Eu era muito pequeno e a filhinha da dona da pensão, menor ainda. Na hora do café da manhã, ela subia numa cadeira e, com uma colherzinha de mexer xícara, ficava comendo manteiga como se fosse doce ou outra coisa de comer às colheradas. Manteiga pura! Uma colher atrás da outra. Eu ficava olhando, meio horrorizado ou, acho que ficava...

A imagem é de hoje, sem dúvida. Aquele tiquinho de gente, que de pé sobre a cadeira tinha o tamanho conveniente para se servir à mesa. Sem dizer palavra, lambia a colher da manteiga - ainda não existia margarina por aqui! - lambia e chupava a colherzinha de manteiga, dizia, com o prazer de quem come um pirulito e eu, a olhava, não com ânsia de vômito, que um moleque de cinco ou seis anos ainda não teve tempo para incorporar essas manias de falar ou sentir, mas com uma sensação que, hoje, traduziria assim. Ah, como se perde também a verdade dos fatos simples com o lustro das aparências...

Esta imagem, junto com muitas outras, jaz num limbo entre aquilo que fulgura nítido na lembrança e tudo que já esqueci. É o limbo da memória, um território de vultos e névoas, onde o real se mistura com sonhos.

Vivemos anos a fio com esses fantasmas sem dar atenção ou importância a eles e quando se quer lançar alguma luz nessa região cinzenta, é bem provável já não ser mais possível ouvir mãe, pai e outros, que poderiam contrapor a nossos limbos oníricos uma perspectiva racional e adulta, pelo simples fato de serem mais velhas.

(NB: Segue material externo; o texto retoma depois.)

Lemma wp_syscall_frame s us ks (Q : unit -> core -> Prop) : core_words s -> scratch_ok us ks s ->
  (forall s', (forall r, r <> RSP -> x_reg s' r = x_reg s r) -> x_reg s' RSP = load64 (x_mem s) ks - 128 ->
     words_at (x_mem s') (x_reg s' RSP) (sysframe_words (entry_frame s)) -> Q tt s') ->
  wp (sp <- rd RSP ;; store_abs us sp ;; ksp <- load_abs ks ;; wr RSP ksp ;;
      push_regs [RBX; RBP; R12; R13; R14; R15; RCX; R11] ;; usp <- load_abs us ;; push64 usp ;;
      push_regs [RDI; RSI; RDX; R10; R8; R9; RAX]) Q s.
Proof.
  intros (Hwr & _) [Ht Hal Hu Ha] HQ. core_step. core_step. unfold store_abs, load_abs. core_steps.
  cbn [x_mem set_x_mem x_reg]. rewrite (load64_store64_ne _ us ks) by lia. set (k := load64 (x_mem s) ks) in *. set (s1 := set_reg RSP k _).
  assert (Hs1 : (forall r, r <> RSP -> x_reg s1 r = x_reg s r) /\ x_reg s1 RSP = k /\ load64 (x_mem s1) us = x_reg s RSP).
  { split_and!; [intros r Hr; cbn; by apply reg_upd_ne|apply reg_upd_eq|]. apply load64_store64_eq. apply Hwr. }
  clearbody s1 k. destruct Hs1 as (Hr1 & E1 & Eu).
  eapply (wp_push_regs s1 [RBX; RBP; R12; R13; R14; R15; RCX; R11]); [reg_in|apply pushed_nil|cbn; lia|]. cbn [app]. intros s2 Hp.
  core_steps. assert (Hu2 : load64 (x_mem s2) us = x_reg s RSP).
  { rewrite <- Eu. apply (changes_load64 _ _ (fun b => k - 64 <= b < k)); [|lia]. intros b Hb. 
    apply (pushed_words _ _ _ Hp); [|rewrite (pu_rsp _ _ _ Hp), E1; cbn; lia]. apply Forall_map, Forall_forall. intros r _. cbn.
    destruct (decide (r = RSP)) as [->|Hne]; [rewrite E1; unfold word; lia|]. rewrite Hr1 by done. apply Hwr. }
  rewrite Hu2. eapply (wp_push64 s1 _); [exact Hp|cbn; lia|]. clear Hp. intros s3 Hp.
  eapply (wp_push_regs s1 [RDI; RSI; RDX; R10; R8; R9; RAX]); [reg_in|exact Hp|cbn; lia|]. intros s4 Hp4. apply HQ.
  - intros r Hr. rewrite (pu_reg _ _ _ Hp4) by done. by apply Hr1.
  - rewrite (pu_rsp _ _ _ Hp4), E1. cbn. lia.
  - destruct (pushed_words _ _ _ Hp4) as [Hw _].
    + rewrite !Forall_app. split_and!; [..|by repeat constructor; apply Hwr|]; apply Forall_map, Forall_forall; intros r _; cbn;
        (destruct (decide (r = RSP)) as [->|Hne]; [rewrite E1; unfold word; lia|rewrite Hr1 by done; apply Hwr]).
    + cbn in Hw. rewrite !Hr1 in Hw by done. exact Hw.
Qed.

(** The way back, from the frame whose [rax] is [v]. *)
Lemma wp_syscall_exit s0 s v (Q : unit -> core -> Prop) : let fp := x_reg s RSP in
  load64 (x_mem s) fp = v -> words_at (x_mem s) (fp + 8) (tail (sysframe_words (entry_frame s0))) -> 0 <= fp < 18446744073709551360 ->
  (forall r, r ∈ [RBX; RBP; R12; R13; R14; R15] -> x_reg s r = x_reg s0 r) ->
  (forall s', x_reg s' RAX = v -> (forall r, r ∉ [RAX; RCX; R11] -> x_reg s' r = x_reg s0 r) -> x_rip s' = x_reg s0 RCX ->
     x_rflags s' = x_reg s0 R11 -> x_cs s' = 0x23 -> x_ss s' = 0x1B -> Q tt s') ->
  wp (pop_regs [RAX; R9; R8; R10; RDX; RSI; RDI] ;; load RCX RSP 16 ;; load R11 RSP 8 ;; load RSP RSP 0 ;; sysret) Q s.
Proof.
  intros fp Hv Hw Hfp Hcs HQ.
  assert (Hw' : words_at (x_mem s) fp ([v; x_reg s0 R9; x_reg s0 R8; x_reg s0 R10; x_reg s0 RDX; x_reg s0 RSI; x_reg s0 RDI] ++
    [x_reg s0 RSP; x_reg s0 R11; x_reg s0 RCX] ++ [x_reg s0 R15; x_reg s0 R14; x_reg s0 R13; x_reg s0 R12; x_reg s0 RBP; x_reg s0 RBX])).
  { cbn [app]. apply words_at_cons. split; [exact Hv|exact Hw]. }
  apply words_at_app in Hw' as [W1 W2]. cbn in W2. apply (words_at_app _ _ [_; _; _]) in W2 as [W2 _].
  wp_step. apply (wp_pop_regs [RAX; R9; R8; R10; RDX; RSI; RDI] ltac:(reg_in) ltac:(reg_in)
    [v; x_reg s0 R9; x_reg s0 R8; x_reg s0 R10; x_reg s0 RDX; x_reg s0 RSI; x_reg s0 RDI] s _ eq_refl W1); [lia|cbn; lia|].
  intros s1 Hp. pose proof (po_rsp _ _ _ _ Hp) as E1. cbn in E1. fold fp in E1. rewrite <- (po_mem _ _ _ _ Hp) in W2. replace (fp + 8 * Z.of_nat 7) with (x_reg s1 RSP) in W2 by lia.
  rewrite !words_at_cons in W2. destruct W2 as (L1 & L2 & L3 & _). replace (x_reg s1 RSP + 8 + 8) with (x_reg s1 RSP + 16) in L3 by lia.
  wp_step. apply (wp_loaded _ _ _ (x_reg s0 RCX)); [exact L3|lia|]. intros s2 [A1 A2 A3].
  wp_step. apply (wp_loaded _ _ _ (x_reg s0 R11)); [by rewrite A2, A3|rewrite A2 by done; lia|]. intros s3 [B1 B2 B3].
  wp_step. apply (wp_loaded _ _ _ (x_reg s0 RSP)); [by rewrite B2, A2, B3, A3, Z.add_0_r|rewrite B2, A2 by done; lia|]. intros s4 [C1 C2 C3].
  unfold sysret. wp_step. apply HQ; cbn [x_reg x_rip x_rflags x_cs x_ss]; [| |by rewrite C2, B2|by rewrite C2|reflexivity|reflexivity].
  - rewrite C2, B2, A2 by done. apply (po_reg _ _ _ _ Hp 0%nat RAX v); reflexivity.
  - intros r Hr. destruct (decide (r = RSP)) as [->|Hne]; [done|]. rewrite !not_elem_of_cons in Hr. destruct Hr as (Hr1 & Hr2 & Hr3 & _).
    rewrite C2, B2, A2 by done. destruct r; try done.
    all: first [rewrite (po_other _ _ _ _ Hp) by (discriminate || reg_in); apply Hcs; reg_in | idtac].
    + apply (po_reg _ _ _ _ Hp 4%nat); reflexivity.
    + apply (po_reg _ _ _ _ Hp 5%nat); reflexivity.
    + apply (po_reg _ _ _ _ Hp 6%nat); reflexivity.
    + apply (po_reg _ _ _ _ Hp 2%nat); reflexivity.
    + apply (po_reg _ _ _ _ Hp 1%nat); reflexivity.
    + apply (po_reg _ _ _ _ Hp 3%nat); reflexivity.
Qed.

(** C13: A system call changes only the result: [syscall_handler_c] is called on the
    process's kernel stack, aligned, with a [syscall_frame] that holds the registers
    of the program, and after [sysret] the program continues behind its [syscall]
    instruction in user mode with the value the handler left for rax, its flags, its
    stack pointer and all other registers but rcx and r11 as they were. *)
Theorem syscall_entry_correct s us ks syscall_handler_c ra v : core_words s -> scratch_ok us ks s -> word ra ->
  (forall sh, words_at (x_mem sh) (x_reg sh RDI) (sysframe_words (entry_frame s)) ->
     x_reg sh RDI = load64 (x_mem s) ks - 128 -> x_reg sh RSP = load64 (x_mem s) ks - 136 ->
     wp syscall_handler_c (fun _ => handled v sh) sh) ->
  wp (syscall_entry us ks syscall_handler_c ra) (fun _ s' =>
    x_reg s' RAX = v /\ (forall r, r ∉ [RAX; RCX; R11] -> x_reg s' r = x_reg s r) /\ x_rip s' = x_reg s RCX /\
    x_rflags s' = x_reg s R11 /\ x_cs s' = 0x23 /\ x_ss s' = 0x1B) s.
Proof.
  intros Hc Hk Hra Hh. set (Q := fun (_ : unit) s' => _).
  assert (H : wp (sp <- rd RSP ;; store_abs us sp ;; ksp <- load_abs ks ;; wr RSP ksp ;;
      push_regs [RBX; RBP; R12; R13; R14; R15; RCX; R11] ;; usp <- load_abs us ;; push64 usp ;;
      push_regs [RDI; RSI; RDX; R10; R8; R9; RAX]) (fun _ s1 =>
    wp (sp <- rd RSP ;; wr RDI sp ;; call syscall_handler_c ra ;; pop_regs [RAX; R9; R8; R10; RDX; RSI; RDI] ;;
        load RCX RSP 16 ;; load R11 RSP 8 ;; load RSP RSP 0 ;; sysret) Q s1) s).
  2:{ unfold syscall_entry. do 7 wp_follow H. wp_step. exact H. }
  apply (wp_syscall_frame s us ks _ Hc Hk). intros s1 Hr1 E1 Hw. pose proof Hk as [Ht Hal _ _]. core_steps.
  set (s2 := set_reg RDI _ s1). assert (Hs2 : (forall r, r <> RSP -> r <> RDI -> x_reg s2 r = x_reg s r) /\ x_reg s2 RSP = x_reg s1 RSP /\ x_reg s2 RDI = x_reg s1 RSP /\ x_mem s2 = x_mem s1).
  { split_and!; [|reflexivity|reflexivity|reflexivity]. intros r Ha Hb. cbn. rewrite reg_upd_ne by done. by apply Hr1. }
  clearbody s2. destruct Hs2 as (Hr2 & E2 & E3 & E4). rewrite <- E4, <- E3 in Hw. rewrite <- E3 in E2, E1. clear E3 E4.
  unfold call. wp_step. apply (wp_push64 s2 []); [apply pushed_nil|cbn; lia|]. cbn [app]. intros s3 Hp. pose proof (pu_rsp _ _ _ Hp) as E5. cbn in E5.
  destruct (pushed_words _ _ _ Hp) as [Hra3 Hb3]; [by constructor|]. cbn in Hra3. apply words_at_cons in Hra3 as [Hra3 _].
  assert (Hw3 : words_at (x_mem s3) (x_reg s2 RDI) (sysframe_words (entry_frame s))) by (eapply words_at_ext; [|exact Hw]; intros b Hb; apply Hb3; lia).
  assert (Hrdi : x_reg s3 RDI = x_reg s2 RDI) by (by apply Hp). wp_step.
  eapply wp_mono; [apply (Hh s3); [rewrite Hrdi; exact Hw3|lia|lia]|]. intros ? s4 (Hcs & Hch & Hv). cbv beta.
  pose proof (Hcs RSP ltac:(reg_in)) as E6. wp_step.
  apply (wp_pop64 s4 ra); [rewrite E6, <- Hra3; apply (changes_load64 _ _ _ _ Hch); intros b Hb; lia|lia|].
  core_steps. set (s5 := set_x_rip _ _). assert (Hs5 : x_reg s5 RSP = x_reg s2 RDI /\ x_mem s5 = x_mem s4 /\ forall r, r <> RSP -> x_reg s5 r = x_reg s4 r).
  { split_and!; [transitivity (x_reg s4 RSP + 8); [reflexivity|lia]|reflexivity|]. intros r Hr. unfold s5. cbn [x_reg set_x_rip set_reg]. by rewrite reg_upd_ne. }
  clearbody s5. destruct Hs5 as (E7 & E8 & Hr5). apply wp_bind_inv. apply (wp_syscall_exit s s5 v); rewrite ?E7, ?E8.
  - rewrite <- Hrdi. exact Hv.
  - apply words_at_cons in Hw3 as [_ Hw3]. eapply words_at_ext; [|exact Hw3]. intros b Hb. apply Hch. rewrite Hrdi. cbn in Hb. lia.
  - lia.
  - intros r Hr. assert (Hne : r <> RSP /\ r <> RDI) by (split; intros ->; revert Hr; reg_in). destruct Hne as [Ha Hb].
    rewrite Hr5 by done. rewrite Hcs; [rewrite (pu_reg _ _ _ Hp) by done; by apply Hr2|]. clear -Hr.
    rewrite !elem_of_cons in Hr. destruct Hr as [->|[->|[->|[->|[->|[->|Hr]]]]]]; [reg_in..|by apply not_elem_of_nil in Hr].
  - intros s' H1 H2 H3 H4 H5 H6. unfold Q. split_and!; assumption.
Qed.

(** ** The return to user mode *)

(** A trap frame in the order of [trapframe_t]. *)
Definition trap_words (t : trapframe) : list Z :=
  [tf_rdi t; tf_rsi t; tf_rdx t; tf_r10 t; tf_r8 t; tf_r9 t; tf_rbx t; tf_rbp t; tf_r12 t; tf_r13 t; tf_r14 t; tf_r15 t;
   tf_rax t; tf_rip t; tf_rflags t; tf_rsp t].
Definition trap_reg (t : trapframe) (r : reg) : option Z :=
  match r with
  | RAX => Some (tf_rax t) | RBX => Some (tf_rbx t) | RDX => Some (tf_rdx t) | RSI => Some (tf_rsi t) | RDI => Some (tf_rdi t)
  | RBP => Some (tf_rbp t) | RSP => Some (tf_rsp t) | R8 => Some (tf_r8 t) | R9 => Some (tf_r9 t) | R10 => Some (tf_r10 t)
  | R12 => Some (tf_r12 t) | R13 => Some (tf_r13 t) | R14 => Some (tf_r14 t) | R15 => Some (tf_r15 t) | RCX | R11 => None
  end.

Lemma wp_loads b a words : forall l s (Q : unit -> core -> Prop), words_at (x_mem s) a words -> x_reg s b = a -> 0 <= a < 18446744073709551360 ->
  Forall (fun p => p.1 <> b /\ exists i, p.2 = 8 * Z.of_nat i /\ (i < length words)%nat /\ (i < 30)%nat) l -> NoDup l.*1 ->
  (forall s', (forall d i w, (d, 8 * Z.of_nat i) ∈ l -> words !! i = Some w -> x_reg s' d = w) -> (forall r, r ∉ l.*1 -> x_reg s' r = x_reg s r) ->
     x_mem s' = x_mem s -> Q tt s') -> wp (loads b l) Q s.
Proof.
  induction l as [|[d off] l IH]; intros s Q Hw Hb Ha Hl Hnd HQ; cbn [loads].
  - wp_step. apply HQ; [by intros ??? ?%not_elem_of_nil|done|done].
  - apply Forall_cons in Hl as [(Hd & i & Hi & Hlt & Hi2) Hl]. cbn [fmap list_fmap fst snd] in *. apply NoDup_cons in Hnd as [Hnin Hnd]. subst off.
    destruct (lookup_lt_is_Some_2 words i Hlt) as [w Hwi]. wp_step. apply (wp_loaded _ _ _ w); [rewrite Hb; by apply Hw|lia|]. intros s1 [L1 L2 L3].
    apply (IH s1); [by rewrite L3|by rewrite L2|done|done|done|]. intros s' S1 S2 S3. apply HQ.
    + intros d' j w' [[= -> Hj]|Hin]%elem_of_cons Hwj; [|by apply (S1 d' j)]. assert (j = i) as -> by lia. rewrite Hwi in Hwj. injection Hwj as <-.
      by rewrite S2.
    + intros r Hr. apply not_elem_of_cons in Hr as [Hr1 Hr2]. rewrite S2 by done. by apply L2.
    + by rewrite S3.
Qed.

Lemma wp_stores b a : forall l s (Q : unit -> core -> Prop), x_reg s b = a -> (forall r, word (x_reg s r)) ->
  (forall s', (forall r, x_reg s' r = x_reg s r) -> x_mem s' = foldl (fun m p => store64 m (u64 (a + p.2)) (x_reg s p.1)) (x_mem s) l -> Q tt s') ->
  wp (stores b l) Q s.
Proof.
  induction l as [|[r off] l IH]; intros s Q Hb Hr HQ; cbn [stores].
  - wp_step. by apply HQ.
  - core_steps. apply IH; [done|done|]. intros s' H1 H2. apply HQ; [done|]. rewrite H2, Hb. done.
Qed.

(** Pushing fields of the structure at rdi. *)
Definition built (s0 : core) (l : list Z) (s : core) : Prop :=
  x_reg s RDI = x_reg s0 RDI /\ x_reg s RSP = x_reg s0 RSP - 8 * Z.of_nat (length l) /\ x_mem s = fst (push_all (x_mem s0) (x_reg s0 RSP) l) /\
  x_reg s RCX = x_reg s0 RCX /\ x_reg s R11 = x_reg s0 R11.
Definition frame_apart (s : core) (n k : Z) : Prop :=
  0 <= x_reg s RDI < 18446744073709551360 /\ n <= x_reg s RSP < 18446744073709551360 /\
  (x_reg s RDI + k <= x_reg s RSP - n \/ x_reg s RSP <= x_reg s RDI).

Todavia, um jovem precisa de tempo para poder sentir o que os coroas imaginam que seria bom e necessário ele sentir. Esse tempo é que é o problema: o tempo o transforma, aos poucos, num ex-jovem com algumas imagens e vagas sensações de outras tantas comedoras de manteiga às colheradas, ou algo equivalente, misturadas certas lembranças incertas...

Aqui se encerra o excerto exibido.